Collection entries
◇ ◇ ◇ ◇ ◇ ◇ ◇
(* ===== verification/BackendReads.v ===== *)
(** * BackendReads: the targeted and derived reads of the two-tier store

    The reads of [meta/meta_storage_backend_manager.cc] that ask for given
    locations of the keys, for existence, and for the flattened location
    values. While the cache recovers, an absent location must not be confused
    with an absent key: [GetLocations] by id probes the cache before it falls
    back to the persistent tier. *)

From stdpp Require Import base gmap sets list strings.
From Stdlib Require Import ZArith Lia.
From S2P Require Import Prelude MetaTypes MetaBackend DummyBackend LocalBackend BackendManager.

(** The codes and values of the requested locations of one key. *)
Abbreviation KeyAnswer := (list ErrorCode * list CacheLocationConstPtr)%type.

Section reads.
Context {PT CT : Type} `{PB : !MetaStorageBackend PT} `{CB : !MetaCacheBaseBackend CT}.
Local Abbreviation Manager := (MetaStorageBackendManager PT CT).

Definition failed_answer (ids : list LocationId) (ec : ErrorCode) : KeyAnswer :=
  (replicate (length ids) ec, replicate (length ids) None).

Definition well_shaped (ids : list LocationId) (a : KeyAnswer) : bool :=
  negb (wrong_size a.1 ids) && negb (wrong_size a.2 ids).

(** Per-key shape check: a malformed answer becomes an error. *)
Definition checked (ids : list LocationId) (a : KeyAnswer) : KeyAnswer :=
  if well_shaped ids a then a else failed_answer ids EC_ERROR.

(** Some location was requested and all were reported absent. *)
Definition all_noent (r : list ErrorCode) : bool :=
  negb (bool_decide (r = [])) && forallb (fun ec => bool_decide (ec = EC_NOENT)) r.

(** Position, key, requested ids and answer so far. *)
Definition answer_rows (keys : list KeyType) (ids : list (list LocationId)) (ans : list KeyAnswer)
    : list (nat * ((KeyType * list LocationId) * KeyAnswer)) :=
  imap pair (zip (zip keys ids) ans).

(** The ambiguous keys, those whose probe failed, and those the cache lacks. *)
Definition ambiguous_rows keys ids ans :=
  filter (fun x : nat * ((KeyType * list LocationId) * KeyAnswer) => all_noent x.2.2.1 = true)
    (answer_rows keys ids ans).

Definition probe_failed (probed : list ((nat * ((KeyType * list LocationId) * KeyAnswer)) * (ErrorCode * bool))) :=
  filter (fun y => y.2.1 <> EC_OK) probed.

Definition probe_missing (probed : list ((nat * ((KeyType * list LocationId) * KeyAnswer)) * (ErrorCode * bool))) :=
  (filter (fun y => y.2.1 = EC_OK /\ y.2.2 = false) probed).*1.

(** Answers after the probe of the ambiguous keys. *)
Definition apply_probe (probed : list ((nat * ((KeyType * list LocationId) * KeyAnswer)) * (ErrorCode * bool)))
    (ans : list KeyAnswer) : list KeyAnswer :=
  scatter ((fun y => y.1.1) <$> probe_failed probed)
    ((fun y => failed_answer y.1.2.1.2 y.2.1) <$> probe_failed probed) ans.

(** The part of [GetLocations] that runs while the cache recovers. *)
Definition fall_back (keys : list KeyType) (ids : list (list LocationId)) (ans : list KeyAnswer)
    (c : CT) (m : Manager) : list KeyAnswer * Manager :=
  let ambiguous := ambiguous_rows keys ids ans in
  match ambiguous with
  | [] => (ans, m)
  | _ =>
      let '((exists_results, cache_key_exists), c) := be_Exists ((fun x => x.2.1.1) <$> ambiguous) c in
      let m := set_cache c m in
      if wrong_size exists_results ambiguous || wrong_size cache_key_exists ambiguous
      then (scatter ambiguous.*1 ((fun x => failed_answer x.2.1.2 EC_ERROR) <$> ambiguous) ans, m)
      else
        let probed := zip ambiguous (zip exists_results cache_key_exists) in
        let ans := apply_probe probed ans in
        let missing := probe_missing probed in
        match missing with
        | [] => (ans, m)
        | _ =>
            let '((presults, plocations), p) :=
              be_GetLocationsById ((fun x => x.2.1.1) <$> missing) ((fun x => x.2.1.2) <$> missing)
                (persistent_backend_ m) in
            let m := set_persistent p m in
            if wrong_size presults missing || wrong_size plocations missing
            then (scatter missing.*1
                    ((fun x => (replicate (length x.2.1.2) EC_ERROR, x.2.2.2)) <$> missing) ans, m)
            else (scatter missing.*1
                    (zip_with (fun x a => checked x.2.1.2 a) missing (zip presults plocations)) ans, m)
        end
  end.

(** [GetLocations] of given locations. *)
Definition GetLocationsById (keys : list KeyType) (ids : list (list LocationId)) (m : Manager)
    : (list (list ErrorCode) * list (list CacheLocationConstPtr)) * Manager :=
  if wrong_size ids keys
  then ((replicate (length keys) [EC_BADARGS], replicate (length keys) []), m)
  else match cache_backend_ m with
       | None =>
           let '(r, p) := be_GetLocationsById keys ids (persistent_backend_ m) in (r, set_persistent p m)
       | Some c =>
           let '((results, outs), c) := be_GetLocationsById keys ids c in
           let m := set_cache c m in
           if wrong_size results keys || wrong_size outs keys
           then (((fun i => replicate (length i) EC_ERROR) <$> ids,
                  (fun i => replicate (length i) None) <$> ids), m)
           else
             let ans := zip_with checked ids (zip results outs) in
             let '(ans, m) :=
               if bool_decide (recover_state_ m = kRunning) then (ans, m)
               else fall_back keys ids ans c m in
             ((ans.*1, ans.*2), m)
       end.

(** [GetLocationValues] and [GetLocationValuesCompact]. *)
Definition GetLocationValues (keys : list KeyType) (m : Manager) :=
  tiered_read [] false MetaBackend.GetLocationValues MetaBackend.GetLocationValues keys m.

Definition GetLocationValuesCompact (keys : list KeyType) (m : Manager)
    : (list ErrorCode * CompactLocationsPerKey) * Manager :=
  match cache_backend_ m with
  | None =>
      let '(r, p) := MetaBackend.GetLocationValuesCompact keys (persistent_backend_ m) in
      (r, set_persistent p m)
  | Some _ =>
      let '((results, locations), m) := GetLocationValues keys m in
      let value_count := Nat.min (length keys) (length locations) in
      let rows := imap (fun i _ => if (i <? value_count)%nat then default [] (locations !! i) else []) keys in
      ((results, compact_build rows), m)
  end.

(** The keys the cache does not hold, as [Exists] collects them. *)
Definition collect_absent (keys : list KeyType) (results : list ErrorCode) (bs : list bool)
    : list (nat * (KeyType * (ErrorCode * bool))) :=
  filter (fun x => (x.2.2.1 = EC_OK /\ x.2.2.2 = false) \/ x.2.2.1 = EC_NOENT)
    (imap pair (zip keys (zip results bs))).

Definition Exists (keys : list KeyType) (m : Manager) : (list ErrorCode * list bool) * Manager :=
  match cache_backend_ m with
  | None => let '(r, p) := be_Exists keys (persistent_backend_ m) in (r, set_persistent p m)
  | Some c =>
      let '((results, bs), c) := be_Exists keys c in
      let m := set_cache c m in
      let '(results, bs) :=
        if wrong_size results keys || wrong_size bs keys
        then (all_codes keys EC_ERROR, replicate (length keys) false) else (results, bs) in
      if bool_decide (recover_state_ m = kRunning) then ((results, bs), m)
      else
        let missing := collect_absent keys results bs in
        match missing with
        | [] => ((results, bs), m)
        | _ =>
            let '((presults, pbs), p) := be_Exists ((fun x => x.2.1) <$> missing) (persistent_backend_ m) in
            let m := set_persistent p m in
            if wrong_size presults missing || wrong_size pbs missing
            then ((scatter missing.*1 (all_codes missing EC_ERROR) results,
                   scatter missing.*1 (replicate (length missing) false) bs), m)
            else ((scatter missing.*1 presults results, scatter missing.*1 pbs bs), m)
        end
  end.

End reads.

(** ** The targeted reads are truthful *)

Section truthful.
Context {PT CT : Type} `{PB : !MetaStorageBackend PT} `{PL : !LawfulBackend PT}
  `{CB : !MetaCacheBaseBackend CT} `{CL : !LawfulCache CT}.
Local Abbreviation Manager := (MetaStorageBackendManager PT CT).
Implicit Types m : Manager.

(** The answer for one key agrees with the view, unless the store reported a
    failure for one of its locations. *)
Definition answer_ok (V : StoreView) (ki : KeyType * list LocationId) (r : list ErrorCode)
    (o : list CacheLocationConstPtr) : Prop :=
  Forall (fun ec => ~ hard ec) r -> Forall3i (loc_read_ok V ki.1) ki.2 r o.

Lemma failed_answer_ok V k ids ec :
  hard ec -> answer_ok V (k, ids) (failed_answer ids ec).1 (failed_answer ids ec).2.
Proof.
  intros Hh. unfold answer_ok, failed_answer. simpl. destruct ids as [|i ids]; simpl; [constructor|].
  intros Hf. by apply Forall_cons in Hf as [? _].
Qed.

Lemma checked_shaped V k ids r o :
  Forall3i (loc_read_ok V k) ids r o -> checked ids (r, o) = (r, o).
Proof.
  intros H. destruct (Forall3i_length _ _ _ _ H) as [H1 H2].
  unfold checked, well_shaped. simpl. by rewrite !wrong_size_eq by done.
Qed.

(** An answer that does not report every location absent tells whether the
    cache holds the key. *)
Lemma answer_transfer st (P C : StoreView) k ids r o :
  coherent_at st P C k -> Forall3i (loc_read_ok C k) ids r o ->
  all_noent r = false \/ is_Some (C !! k) -> answer_ok P (k, ids) r o.
Proof.
  intros Hco H Hor Hh. simpl. destruct ids as [|i ids]; [by inversion H; subst; constructor|].
  assert (HC : is_Some (C !! k)).
  { destruct Hor as [Ha|?]; [|done]. unfold all_noent in Ha.
    destruct (Forall3i_length _ _ _ _ H) as [Hl _].
    rewrite bool_decide_eq_false_2 in Ha by (by destruct r). simpl in Ha.
    apply not_true_iff_false in Ha. rewrite forallb_forall in Ha.
    assert (Hex : List.Exists (fun ec => ec <> EC_NOENT) r).
    { apply not_Forall_Exists; [solve_decision|]. rewrite Forall_forall. intros Hall. apply Ha.
      intros ec Hin. apply bool_decide_eq_true_2, Hall, list_elem_of_In, Hin. }
    apply Exists_exists in Hex as (ec & Hin & Hne). apply list_elem_of_lookup in Hin as (q & Hq).
    destruct (lookup_lt_is_Some_2 (i :: ids) q) as [i' Hi']; [apply lookup_lt_Some in Hq; lia|].
    destruct (Forall3i_lookup _ _ _ _ _ _ H Hi') as (ec' & p & Hec & _ & Hok). simplify_eq.
    destruct Hok as [(_ & ls & Hls & _)|[[? _]|Hhd]]; [eauto|done|].
    rewrite Forall_forall in Hh. eapply Hh in Hhd; [done|]. apply list_elem_of_lookup. eauto. }
  destruct Hco as [Hco|[_ Hn]]; [|by rewrite Hn in HC; destruct HC].
  eapply Forall3i_impl; [|exact H]. intros i' ec p. unfold loc_read_ok. by rewrite Hco.
Qed.

Lemma lookup_answer_rows keys ids ans p j k i a :
  answer_rows keys ids ans !! p = Some (j, ((k, i), a)) <->
  p = j /\ keys !! j = Some k /\ ids !! j = Some i /\ ans !! j = Some a.
Proof.
  unfold answer_rows. rewrite list_lookup_imap_Some. split.
  - intros (x & Hx & [= -> <-]). apply lookup_zip_with_Some in Hx as (y & a' & Heq & Hy & Ha).
    apply lookup_zip_with_Some in Hy as (k' & i' & -> & Hk & Hi). by simplify_eq.
  - intros (-> & Hk & Hi & Ha). eexists. split; [|done]. apply lookup_zip_with_Some.
    eexists _, _. split_and!; [done| |done]. apply lookup_zip_with_Some. eauto.
Qed.

Lemma elem_of_answer_rows keys ids ans j k i a :
  (j, ((k, i), a)) ∈ answer_rows keys ids ans ->
  keys !! j = Some k /\ ids !! j = Some i /\ ans !! j = Some a.
Proof. intros (p & Hp)%list_elem_of_lookup. by apply lookup_answer_rows in Hp as (_ & ?). Qed.

(** The invariants of the fall-back, over the answers of a coherent cache. *)
Section fall_back.
Variables (P C : StoreView) (keys : list KeyType) (ids : list (list LocationId)) (ans : list KeyAnswer).
Hypothesis Hcoh : forall k, coherent_at kRecover P C k.
Hypothesis Hans : forall j k i a, keys !! j = Some k -> ids !! j = Some i -> ans !! j = Some a ->
  Forall3i (loc_read_ok C k) i a.1 a.2.

Definition position_ok (j : nat) (a : KeyAnswer) : Prop :=
  forall k i, keys !! j = Some k -> ids !! j = Some i -> answer_ok P (k, i) a.1 a.2.

Lemma ambiguous_row x : x ∈ ambiguous_rows keys ids ans ->
  keys !! x.1 = Some x.2.1.1 /\ ids !! x.1 = Some x.2.1.2 /\ ans !! x.1 = Some x.2.2.
Proof.
  destruct x as [j [[k i] a]]. intros [_ Hin]%list_elem_of_filter. by apply elem_of_answer_rows.
Qed.

Lemma unambiguous_ok j a :
  ans !! j = Some a -> j ∉ (ambiguous_rows keys ids ans).*1 -> position_ok j a.
Proof.
  intros Ha Hni k i Hk Hi. eapply answer_transfer; [apply Hcoh|by eapply Hans|]. left.
  apply not_true_iff_false. intros Hall. apply Hni, list_elem_of_fmap. exists (j, ((k, i), a)).
  split; [done|]. apply list_elem_of_filter. split; [done|]. apply list_elem_of_lookup. exists j.
  by apply lookup_answer_rows.
Qed.

(** The rows with the outcome of the probe. *)
Definition probed_ok (probed : list ((nat * ((KeyType * list LocationId) * KeyAnswer)) * (ErrorCode * bool))) : Prop :=
  (forall x e b, (x, (e, b)) ∈ probed ->
     x ∈ ambiguous_rows keys ids ans /\ exists_ok C x.2.1.1 e b) /\
  (forall x, x ∈ ambiguous_rows keys ids ans -> exists e b, (x, (e, b)) ∈ probed).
◇ ◇ ◇ ◇ ◇ ◇ ◇
• Task requirements:
Tell how many lines of the data above include the string "kRunning", with no other text in the answer.

• Solution to this task:
2